[PROVIDED MATERIAL]

Definition _factory_sparse_SAGA `{FloatOps F} (f : Loss F) (g : Penalty F)
    : exn + closure F :=
  let A := loss_A f in
  let '(n_samples, n_features) := shape A in
  if is_separable g then
    let g_blocks := seq 0 n_features in           (* np.arange(n_features) *)
    (* np.unique also sorts; g_blocks is increasing already *)
    let unique_blocks := remove_dups g_blocks in
    let n_blocks := length unique_blocks in
    if bool_decide (unique_blocks = seq 0 n_blocks) then
      inr {| A_data := data A; A_indices := indices A; A_indptr := indptr A;
             b := loss_b f; f_alpha := loss_alpha f;
             d := degree_vector A g_blocks n_blocks;
             n_samples := n_samples; n_features := n_features;
             partial_gradient := partial_gradient_factory f;
             prox := prox_factory g |}
    else inl AssertionError
  else inl NotImplementedError.

(** ** Epoch kernel: [epoch_iteration_template] *)

(** The buffers every worker shares. *)
Record shared (F : Type) := mk_shared {
  x : list F;
  memory_gradient : list F;
  gradient_average : list F;
  stop_flag : bool;                       (* stop_flag[0] *)
  trace_x : list (list F)
}.
Arguments mk_shared {F}. Arguments x {F}. Arguments memory_gradient {F}.
Arguments gradient_average {F}. Arguments stop_flag {F}. Arguments trace_x {F}.

(** The local variables of one call.  [epochs_run] is a ghost counter, not
    a variable of the source: it is incremented once per executed body of
    the loop [for it in range(1, max_iter)]. *)
Record locals (F : Type) := mk_locals {
  it : nat;
  cert : F;
  x_old : list F;
  sample_indices : list nat;
  epochs_run : nat
}.
Arguments mk_locals {F}. Arguments it {F}. Arguments cert {F}.
Arguments x_old {F}. Arguments sample_indices {F}. Arguments epochs_run {F}.

(** [range(1, max_iter)] for a Python int [max_iter]. *)
Definition epoch_range (max_iter : Z) : list nat := seq 1 (Z.to_nat (max_iter - 1)).

Section Kernel.
Context `{FloatOps F}.
Variable K : closure F.
(** [np.random.shuffle] of this worker: the epoch number and the array
    give the shuffled array. *)
Variable shuffle : nat -> list nat -> list nat.
Variables (step_size : F) (max_iter : Z) (job_id : nat) (tol : F) (trace : bool).

(** [range(A_indptr[i], A_indptr[i+1])] *)
Definition row_positions (i : nat) : list nat :=
  range (A_indptr K !!! i) (A_indptr K !!! (i + 1)).

(** Lines 187-190. *)
Definition predict (x : list F) (i : nat) : F :=
  fold_left (fun p j => let j_idx := A_indices K !!! j in
                        fadd p (fmul (x !!! j_idx) (A_data K !!! j)))
            (row_positions i) fzero.

(** Lines 197-200, one column of the row. *)
Definition update_coefficient (grad_i mem_i : F) (gradient_average x : list F)
    (j : nat) : list F :=
  let j_idx := A_indices K !!! j in
  let incr := fadd (fmul (fsub grad_i mem_i) (A_data K !!! j))
                   (fmul (d K !!! j_idx)
                         (fadd (gradient_average !!! j_idx)
                               (fmul (f_alpha K) (x !!! j_idx)))) in
  <[j_idx := prox K (fsub (x !!! j_idx) (fmul step_size incr))
                    (fmul step_size (d K !!! j_idx))]> x.

(** Lines 204-205, one column of the row; [m] is [memory_gradient[i]]. *)
Definition update_average (grad_i m : F) (gradient_average : list F) (j : nat)
    : list F :=
  let j_idx := A_indices K !!! j in
  <[j_idx := fadd (gradient_average !!! j_idx)
                  (fdiv (fmul (fsub grad_i m) (A_data K !!! j))
                        (of_nat (n_samples K)))]> gradient_average.

(** Lines 187-206: the body of [for i in sample_indices]. *)
Definition sample_update (s : shared F) (i : nat) : shared F :=
  let p := predict (x s) i in
  let grad_i := partial_gradient K p (b K !!! i) in
  let mem_i := memory_gradient s !!! i in
  let x' := fold_left (update_coefficient grad_i mem_i (gradient_average s))
                      (row_positions i) (x s) in
  let ga' := fold_left (update_average grad_i (memory_gradient s !!! i))
                       (row_positions i) (gradient_average s) in
  {| x := x';
     memory_gradient := <[i := grad_i]> (memory_gradient s);
     gradient_average := ga';
     stop_flag := stop_flag s;
     trace_x := trace_x s |}.

(** Lines 209-215, the branch [job_id == 0]. *)
Definition check_convergence (s : shared F) (l : locals F) : shared F * locals F :=
  let trace_x' := if trace then <[it l := x s]> (trace_x s) else trace_x s in
  let cert' := fdiv (norm (zip_with fsub (x s) (x_old l))) step_size in
  ({| x := x s; memory_gradient := memory_gradient s;
      gradient_average := gradient_average s;
      stop_flag := if flt cert' tol then true else stop_flag s;
      trace_x := trace_x' |},
   {| it := it l; cert := cert'; x_old := x s;
      sample_indices := sample_indices l; epochs_run := epochs_run l |}).

(** Lines 218-222: [grad_tmp] after the double loop. *)
Definition recompute_average (memory_gradient : list F) (order : list nat) : list F :=
  fold_left
    (fun grad_tmp i =>
       fold_left (fun gt j => let j_idx := A_indices K !!! j in
                    <[j_idx := fadd (gt !!! j_idx)
                                    (fdiv (fmul (memory_gradient !!! i) (A_data K !!! j))
                                          (of_nat (n_samples K)))]> gt)
                 (row_positions i) grad_tmp)
    order (replicate (n_features K) fzero).

(** Lines 217-224, the branch [job_id == 1]. *)
Definition resynchronize (s : shared F) (l : locals F) : shared F :=
  {| x := x s; memory_gradient := memory_gradient s;
     gradient_average := recompute_average (memory_gradient s) (sample_indices l);
     stop_flag := stop_flag s; trace_x := trace_x s |}.

(** Lines 208-224. *)
Definition role_action (s : shared F) (l : locals F) : shared F * locals F :=
  if Nat.eqb job_id 0 then check_convergence s l
  else if Nat.eqb job_id 1 then (resynchronize s l, l)
  else (s, l).

(** Line 184-185: the loop variable is bound and the order shuffled. *)
Definition begin_epoch (k : nat) (l : locals F) : locals F :=
  {| it := k; cert := cert l; x_old := x_old l;
     sample_indices := shuffle k (sample_indices l);
     epochs_run := S (epochs_run l) |}.

(** Lines 185-224: one body of the epoch loop, up to the stop test. *)
Definition epoch_body (k : nat) (st : shared F * locals F) : shared F * locals F :=
  let l1 := begin_epoch k (snd st) in
  let s1 := fold_left sample_update (sample_indices l1) (fst st) in
  role_action s1 l1.

(** Lines 184-227: the loop with its [break]. *)
Fixpoint epoch_loop (its : list nat) (st : shared F * locals F)
    : shared F * locals F :=
  match its with
  | [] => st
  | k :: rest =>
      let st' := epoch_body k st in
      if stop_flag (fst st') then st' else epoch_loop rest st'
  end.

(** Lines 175-181.  The store [trace_x[0, :] = x] is described for a
    trace buffer that has a row 0.  The kernel is compiled without bounds
    checks: on a buffer without rows the source stores outside the buffer,
    and what follows is not defined by the source; here the buffer is then
    left as it is, and [entry_store_in_bounds] below tells the two cases
    apart. *)
Definition kernel_entry (s : shared F) : shared F * locals F :=
  ({| x := x s; memory_gradient := memory_gradient s;
      gradient_average := gradient_average s; stop_flag := stop_flag s;
      trace_x := if Nat.eqb job_id 0 && trace then <[0 := x s]> (trace_x s)
                 else trace_x s |},
   {| it := 0; cert := finf; x_old := x s;
      sample_indices := seq 0 (n_samples K); epochs_run := 0 |}).

(** The state in which the call returns. *)
Definition kernel_run (s : shared F) : shared F * locals F :=
  epoch_loop (epoch_range max_iter) (kernel_entry s).

(** The call: the buffers as it leaves them, and [(it, cert)]. *)
Definition epoch_iteration_template (s : shared F) : shared F * (nat * F) :=
  let '(s', l') := kernel_run s in (s', (it l', cert l')).
End Kernel.

(** ** The matrix view of the kernel's arrays *)

(** The stored entries of row [i] of [A]: the pairs [(j, A[i,j])], in
    storage order. *)
Definition row_entries {F} (K : closure F) (i : nat) : list (nat * F) :=
  zip (csr_row (A_indices K) (A_indptr K) i)
      (slice (A_data K) (A_indptr K !!! i) (A_indptr K !!! (i + 1))).

(** The store of line 181 is inside the trace buffer: it is executed by
    job 0 with tracing on, and then the buffer needs a row 0. *)
Definition entry_store_in_bounds {F} (job_id : nat) (trace : bool) (s : shared F)
    : bool :=
  negb (Nat.eqb job_id 0 && trace) || (0 <? length (trace_x s)).

(** The arrays captured by the kernel form a CSR matrix of shape
    [(n_samples, n_features)]. *)
Definition kernel_wfb {F} (K : closure F) : bool :=
  csr_wfb (A_indices K) (A_indptr K) (n_samples K) (n_features K)
  && Nat.eqb (length (A_data K)) (length (A_indices K)).

(** The buffers have the sizes the orchestrator allocates. *)
Definition buffers_okb {F} (K : closure F) (s : shared F) : bool :=
  Nat.eqb (length (x s)) (n_features K)
  && Nat.eqb (length (gradient_average s)) (n_features K)
  && Nat.eqb (length (memory_gradient s)) (n_samples K).

(** The new value of [x[j]] in lines 198-200, from its old value [v]. *)
Definition prox_step `{FloatOps F} (K : closure F) (step_size grad_i mem_i : F)
    (gradient_average : list F) (j : nat) (a v : F) : F :=
  let incr := fadd (fmul (fsub grad_i mem_i) a)
                   (fmul (d K !!! j) (fadd (gradient_average !!! j) (fmul (f_alpha K) v))) in
  prox K (fsub v (fmul step_size incr)) (fmul step_size (d K !!! j)).

(** The prediction [p]: the sum of [x[j] * A[i,j]] over the stored entries
    of row [i], added from left to right starting from zero. *)
Definition row_dot `{FloatOps F} (K : closure F) (x : list F) (i : nat) : F :=
  fold_left (fun p '(j, a) => fadd p (fmul (x !!! j) a)) (row_entries K i) fzero.

(** The terms [memory_gradient[i] * A[i,j] / n_samples] of column [j],
    for the samples [i] of [order] and the stored entries of their rows. *)
Definition average_terms `{FloatOps F} (K : closure F) (memory_gradient : list F)
    (order : list nat) (j : nat) : list F :=
  map snd
    (filter (fun e => fst e = j)
       (flat_map (fun i => map (fun '(j', a) =>
                                  (j', fdiv (fmul (memory_gradient !!! i) a)
                                            (of_nat (n_samples K))))
                               (row_entries K i))
                 order)).

(** ** Workers running concurrently

    [minimize_SAGA] submits [n_jobs] calls of the kernel to a thread pool;
    they run on the same buffers without locks.  A worker is modelled by its
    program point and its locals, and the pool by an interleaving of worker
    steps.  A step is one of: entering the call, taking the next value of
    the epoch loop, one body of [for i in sample_indices], the role
    bookkeeping after the sample loop, the test of the stop flag.

    The executor has a bounded number of threads, so a submitted job may
    have to wait for one.  A waiting job is a worker at [Start] that the
    interleaving has not yet picked: the relation says which steps a worker
    may take, not when the executor lets it take them.  What holds of every
    interleaving holds of those the executor allows; which worker is able
    to run at a given time is not described. *)

Inductive pc (F : Type) :=
| Start                                       (* submitted, not yet running *)
| Head (rest : list nat)                      (* at the loop header, line 184 *)
| Sample (pending rest : list nat)            (* inside the sample loop *)
| Check (rest : list nat)                     (* before line 226 *)
| Returned (n_iter : nat) (certificate : F).  (* line 228 *)
Arguments Start {F}. Arguments Head {F}. Arguments Sample {F}.
Arguments Check {F}. Arguments Returned {F}.

Record worker (F : Type) := mk_worker {
  w_job_id : nat;
  w_pc : pc F;
  w_locals : locals F
}.
Arguments mk_worker {F}. Arguments w_job_id {F}. Arguments w_pc {F}.
Arguments w_locals {F}.

Record pool (F : Type) := mk_pool {
  p_shared : shared F;
  p_workers : list (worker F)               (* futures, by job_id *)
}.
Arguments mk_pool {F}. Arguments p_shared {F}. Arguments p_workers {F}.

Section Async.
Context `{FloatOps F}.
Variable K : closure F.
(** The shuffles of each worker: job, epoch number, array. *)
Variable shuffle : nat -> nat -> list nat -> list nat.
Variables (step_size : F) (max_iter : Z) (tol : F) (trace : bool).

Definition worker_step (s : shared F) (w : worker F) : option (shared F * worker F) :=
  let j := w_job_id w in
  let l := w_locals w in
  match w_pc w with
  | Start =>
      let '(s', l') := kernel_entry K j trace s in
      Some (s', mk_worker j (Head (epoch_range max_iter)) l')
  | Head [] => Some (s, mk_worker j (Returned (it l) (cert l)) l)
  | Head (k :: rest) =>
      let l' := begin_epoch (shuffle j) k l in
      Some (s, mk_worker j (Sample (sample_indices l') rest) l')
  | Sample (i :: pending) rest =>
      Some (sample_update K step_size s i, mk_worker j (Sample pending rest) l)
  | Sample [] rest =>
      let '(s', l') := role_action K step_size j tol trace s l in
      Some (s', mk_worker j (Check rest) l')
  | Check rest =>
      if stop_flag s then Some (s, mk_worker j (Returned (it l) (cert l)) l)
      else Some (s, mk_worker j (Head rest) l)
  | Returned _ _ => None
  end.

Definition is_returned (w : worker F) : bool :=
  match w_pc w with Returned _ _ => true | _ => false end.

[ASSIGNMENT] Please return each line of the listing above that contains "match".

[SOLUTION]
  match its with
  match w_pc w with
  match w_pc w with Returned _ _ => true | _ => false end.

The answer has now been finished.